Travers Debbie, Wu Shiying, Scholer Matthew, Westlake Matt, Waller Anna, McCalla Anne-Lyne
University of North Carolina, Chapel Hill, NC, USA.
AMIA Annu Symp Proc. 2007 Oct 11;2007:736-40.
Emergency Department (ED) chief complaint (CC) data are key components of syndromic surveillance systems. However, it is difficult to use CC data because they are not standardized and contain varying semantic and lexical forms for the same concept. The purpose of this project was to revise a previously-developed text processor for pre-processing CC data specifically for syndromic surveillance and then evaluate it for acute respiratory illness surveillance to support decisions by public health epidemiologists. We evaluated the text processor accuracy and used the results to customize it for respiratory surveillance. We sampled 3,699 ED records from a population-based public health surveillance system. We found equal sensitivity, specificity, and positive and negative predictive value of syndrome queries of data processed through the text processor compared to a standard keyword method on raw, unprocessed data.

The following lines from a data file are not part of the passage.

(** ** The interactions are the answers of the outside world *)

Ltac solve_answered E :=
  repeat constructor;
  match goal with
  | H : dll_call E ?l ?sym ?args ?h ?d = _ |- answered E (Ev_call ?sym ?args _) =>
      exists l, h, d; rewrite H; reflexivity
  end.

Lemma run_op_answered {D : Type} (E : Outside D) (o : operation)
    (s : Spectrometer) (p : process D) :
  Forall (answered E) (new_events p (run_op E o s p).2).
Proof.
  destruct p as [c m t d0]. unfold new_events.
  destruct s as [[l|] a]; destruct o as [tm| | |]; unfold_py;
    try destruct (c_double tm);
    repeat match goal with
           | |- context [dll_call E ?l ?s ?args ?h ?d] =>
               destruct (dll_call E l s args h d) as [[[?|?] ?] ?] eqn:?;
               cbn [result stores]
           end;
    case_class; cbn [snd trace];
    rewrite <- ?app_assoc, ?drop_app_length, ?drop_all;
    first [ by constructor | solve_answered E ].
Qed.

Lemma construct_answered {D : Type} (E : Outside D) (p : process D) :
  Forall (answered E) (new_events p (construct E p).2).
Proof.
  destruct p as [c m t d0]. unfold new_events. unfold_py.
  destruct (sys_chdir E _ d0) as [[[]|e1] d1] eqn:H1.
  - assert (A1 : answered E (Ev_chdir VISA_BIN (Returns tt))).
    { exists d0. by rewrite H1. }
    destruct (sys_LoadLibrary E _ _ d1) as [[[]|e2] d2] eqn:H2.
    + assert (A2 : answered E (Ev_LoadLibrary "TLCCS_64.dll" (Returns (Cdll "TLCCS_64.dll")))).
      { exists VISA_BIN, d1. by rewrite H2. }
      destruct (dll_call E _ _ _ _ d2) as [[[z|e3] sts3] d3] eqn:H3;
        cbn [result stores]; case_class; cbn [snd trace];
        rewrite <- !app_assoc, drop_app_length;
        (constructor; [exact A1|]; constructor; [exact A2|]; constructor; [|constructor];
         eexists _, _, _; rewrite H3; reflexivity).
    + assert (A2 : answered E (Ev_LoadLibrary "TLCCS_64.dll" (Raises e2))).
      { exists VISA_BIN, d1. by rewrite H2. }
      case_class; cbn [snd trace]; rewrite <- !app_assoc, drop_app_length;
        by repeat constructor.
  - assert (A1 : answered E (Ev_chdir VISA_BIN (Raises e1))).
    { exists d0. by rewrite H1. }
    case_class; cbn [snd trace]; rewrite drop_app_length; by repeat constructor.
Qed.

(** A method made of one driver call, with the answer of the driver. *)
Lemma start_scan_exact {D : Type} (E : Outside D) (l : CDLL) (a : addr)
    (p : process D) :
  let self := Self (Some l) a in
  let args := [A_c_int (c_int_value (mem p) a)] in
  let call := dll_call E l "tlccs_startScan" args (mem p) (outside p) in
  new_events p (start_scan E self p).2 = [Ev_call "tlccs_startScan" args call.1] /\
  (start_scan E self p).1.1 = reraise "Failed to start scan: " (result call.1) PyNone /\
  outside (start_scan E self p).2 = call.2.
Proof.
  destruct p as [c m t d0]. unfold new_events. unfold_py.
  destruct (dll_call E l _ _ m d0) as [[[z|e] sts] d1]; cbn [result stores fst snd];
    case_class; cbn [fst snd trace outside]; rewrite drop_app_length;
    (split; [reflexivity|]; split; [by_class|reflexivity]).
Qed.

Lemma set_integration_time_exact {D : Type} (E : Outside D) (l : CDLL) (a : addr)
    (p : process D) (d : double) :
  let self := Self (Some l) a in
  let args := [A_c_int (c_int_value (mem p) a); A_c_double d] in
  let call := dll_call E l "tlccs_setIntegrationTime" args (mem p) (outside p) in
  new_events p (set_integration_time E (PyFloat d) self p).2
  = [Ev_call "tlccs_setIntegrationTime" args call.1] /\
  (set_integration_time E (PyFloat d) self p).1.1
  = reraise "Failed to set integration time: " (result call.1) PyNone /\
  outside (set_integration_time E (PyFloat d) self p).2 = call.2.
Proof.
  destruct p as [c m t d0]. unfold new_events. unfold_py. cbn [c_double].
  destruct (dll_call E l _ _ m d0) as [[[z|e] sts] d1]; cbn [result stores fst snd];
    case_class; cbn [fst snd trace outside]; rewrite drop_app_length;
    (split; [reflexivity|]; split; [by_class|reflexivity]).
Qed.
(** * OBD-II reader: a shallow embedding of [obd_reader.py]

    The script polls a vehicle's diagnostics interface through the external
    [obd] library and shows eight (dashboard) or seven (terminal) readings.
    This development embeds

    - the float formatting the script relies on ([f"{x:.0f}"], [f"{x:.1f}"]),
    - [terminal_mode], as a program in a small exception/state monad,
    - the [OBDReaderGUI] methods and its polling thread, as atomic steps on a
      shared state,
    - the mode selection of [main],

    and states the properties of the specification over them. *)

From Stdlib Require Import Floats ZArith String Ascii DecimalString DecimalN Lia.
From stdpp Require Import gmap strings list.

Open Scope string_scope.

(** ** Python's fixed-point float formatting

    [format(x, ".Nf")] prints the decimal numeral with [N] fractional digits
    that is nearest to the exact binary value of [x], ties going to the even
    last digit.  A float is [m * 2^e] with [m] and [e] integers, so the
    rounding is integer arithmetic on [Prim2SF x]. *)
Module Fmt.

(** The integer nearest to [num / den] ([den > 0]), ties to even. *)
Definition round_half_even (num den : Z) : Z :=
  let q := (num / den)%Z in
  let r := (num mod den)%Z in
  match (2 * r ?= den)%Z with
  | Lt => q
  | Gt => (q + 1)%Z
  | Eq => if Z.even q then q else (q + 1)%Z
  end.

(** [|x| * 10^prec], rounded to an integer, for [|x| = m * 2^e]. *)
Definition scaled (prec : nat) (m : positive) (e : Z) : Z :=
  if (0 <=? e)%Z
  then (Z.pos m * 2 ^ e * 10 ^ Z.of_nat prec)%Z
  else round_half_even (Z.pos m * 10 ^ Z.of_nat prec) (2 ^ (- e)).

Definition int_digits (n : Z) : string :=
  NilZero.string_of_uint (N.to_uint (Z.to_N n)).

Definition digit (d : Z) : string :=
  String (ascii_of_N (48 + Z.to_N d)) EmptyString.

(** The last [prec] decimal digits of [n], zero padded. *)
Fixpoint frac_digits (prec : nat) (n : Z) : string :=
  match prec with
  | O => ""
  | S p => frac_digits p (n / 10) ++ digit (n mod 10)
  end.

(** The numeral of [n / 10^prec] with exactly [prec] fractional digits;
    no decimal point when [prec] is 0. *)
Definition fixed (prec : nat) (n : Z) : string :=
  int_digits (n / 10 ^ Z.of_nat prec) ++
  match prec with
  | O => ""
  | S _ => "." ++ frac_digits prec n
  end.

Definition sign (s : bool) : string := if s then "-" else "".

(** [format(x, ".<prec>f")] for a Python float. *)
Definition format_f (prec : nat) (x : float) : string :=
  match Prim2SF x with
  | S754_nan => "nan"
  | S754_infinity s => sign s ++ "inf"
  | S754_zero s => sign s ++ fixed prec 0
  | S754_finite s m e => sign s ++ fixed prec (scaled prec m e)
  end.

End Fmt.

(** ** The external world: the [obd] library, [time.sleep], the terminal *)

(** The entries of [obd.commands] the script uses. *)
Inductive command : Type :=
| RPM | SPEED | COOLANT_TEMP | THROTTLE_POS
| ENGINE_LOAD | INTAKE_TEMP | FUEL_LEVEL | FUEL_PRESSURE.

#[global] Instance command_eq_dec : EqDecision command.
Proof. solve_decision. Defined.

(** The exceptions the script distinguishes: [except KeyboardInterrupt] and
    [except Exception as e], which prints [str(e)]. *)
Inductive exn : Type :=
| KeyboardInterrupt
| Exception (msg : string).

(** What a call into the world does: it returns, or it raises. *)
Inductive outcome (A : Type) : Type :=
| Return (a : A)
| Raise (e : exn).
Arguments Return {A} a.
Arguments Raise {A} e.

(** The link a freshly built [obd.OBD] object reports: its port and protocol
    names when it is connected, nothing when it is not. *)
Record link : Type := Link { port_name : string; protocol_name : string }.
(** * ImageFX client: credential resolution, token exchange, request
      construction, response decoding and the batch run

    A shallow embedding of the Python sources
      - cookie_parser.py       (module [cookie_parser])
      - imagefx.py             (module [imagefx], the library client)
      - imagefx_cli.py         (module [imagefx_cli], the command-line loop)
      - imagefx_streamlit.py   (module [imagefx_streamlit], the web client
                                and its batch run)
    The methods that are the same in both clients up to what they print
    ([__init__], [_load_cookies_from_file], [_make_request],
    [get_auth_token]) are embedded once, in module [ImageFX].

    Conventions.
      - A Python [str] is a [string] (its characters are the codes below
        256); [len] is [String.length] and [startswith] is
        [String.prefix].
      - Values whose type is decided at run time (what [json.loads]
        returns, and the fields filled from it) are of type [value].
      - A method that mutates [self.credentials] or its [prompt] argument
        returns the new object next to its result.
      - A call that may raise returns an [outcome]; the [{"Ok": ..}] /
        [{"Err": ..}] dictionaries are the type [result].
      - Every HTTP request a method issues is appended to a log. *)

From Stdlib Require Import String Ascii ZArith List Bool Lia Permutation DecimalString.
From stdpp Require Import gmap strings.
Import ListNotations.

Set Warnings "-register-all".
Local Open Scope list_scope.
Local Open Scope string_scope.
(** The answers of an instance never change: after any sequence of calls,
    on it or on others, [lookup] gives the same result up to the device of
    the vector, and [contains] and [dim] give the same result. *)
Theorem answers_never_change w self o cs token :
  reachable ext w -> w_heap w !! self = Some o ->
  (forall d,
     on_device d (fst (exec ext (Invoke self (Lookup token)) (run ext cs w))) =
     on_device d (fst (exec ext (Invoke self (Lookup token)) w))) /\
  fst (exec ext (Invoke self (Contains token)) (run ext cs w)) =
    fst (exec ext (Invoke self (Contains token)) w) /\
  fst (getattr self "dim" (run ext cs w)) = fst (getattr self "dim" w).
Proof.
  intros Hr Ho. pose proof (reachable_Inv ext w Hr) as HI.
  destruct (run_same_model cs w self o HI Ho) as (o' & Ho' & Hm & _).
  apply (answers_same_model w (run ext cs w) self o o' token); try done.
  - by apply (inv_heap _ _ HI).
  - by apply (inv_heap _ _ (run_Inv ext cs w HI)).
Qed.

(** A method call on one instance leaves every other instance as it is,
    and so does a constructor call. *)
Theorem calls_leave_other_instances_alone w c l o :
  reachable ext w -> w_heap w !! l = Some o ->
  (forall m, c <> Invoke l m) ->
  w_heap (snd (exec ext c w)) !! l = Some o.
Proof.
  intros Hr Hl Hne. pose proof (reachable_Inv ext w Hr) as HI.
  destruct (exec_heap_cases w c HI)
    as [[Hh _]|[(k & l0 & o1 & _ & Hfree & _ & Hh & _)
       |[(self & dev & d & os & d0 & rows & -> & _ & Hs & Hv & Hh & _)
        |(self & text & os & -> & Hs & Hc & Hn & Hh & _)]]]; rewrite Hh.
  - done.
  - rewrite lookup_insert_ne; [done|congruence].
  - rewrite lookup_insert_ne; [done|]. intros ->. by apply (Hne (To dev)).
  - rewrite lookup_insert_ne; [done|]. intros ->. by apply (Hne (Tokenize text)).
Qed.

急诊科(ED)主诉(CC)数据是症状监测系统的关键组成部分。然而,CC数据难以使用,因为它们未标准化,且对于同一概念包含不同的语义和词汇形式。本项目的目的是修订一个先前开发的文本处理器,用于专门针对症状监测对CC数据进行预处理,然后对其进行急性呼吸道疾病监测评估,以支持公共卫生流行病学家做出决策。我们评估了文本处理器的准确性,并利用结果对其进行定制以用于呼吸道监测。我们从一个基于人群的公共卫生监测系统中抽取了3699份ED记录。我们发现,与对原始未处理数据使用标准关键词方法相比,通过文本处理器处理的数据进行综合征查询时,其敏感性、特异性、阳性预测值和阴性预测值相同。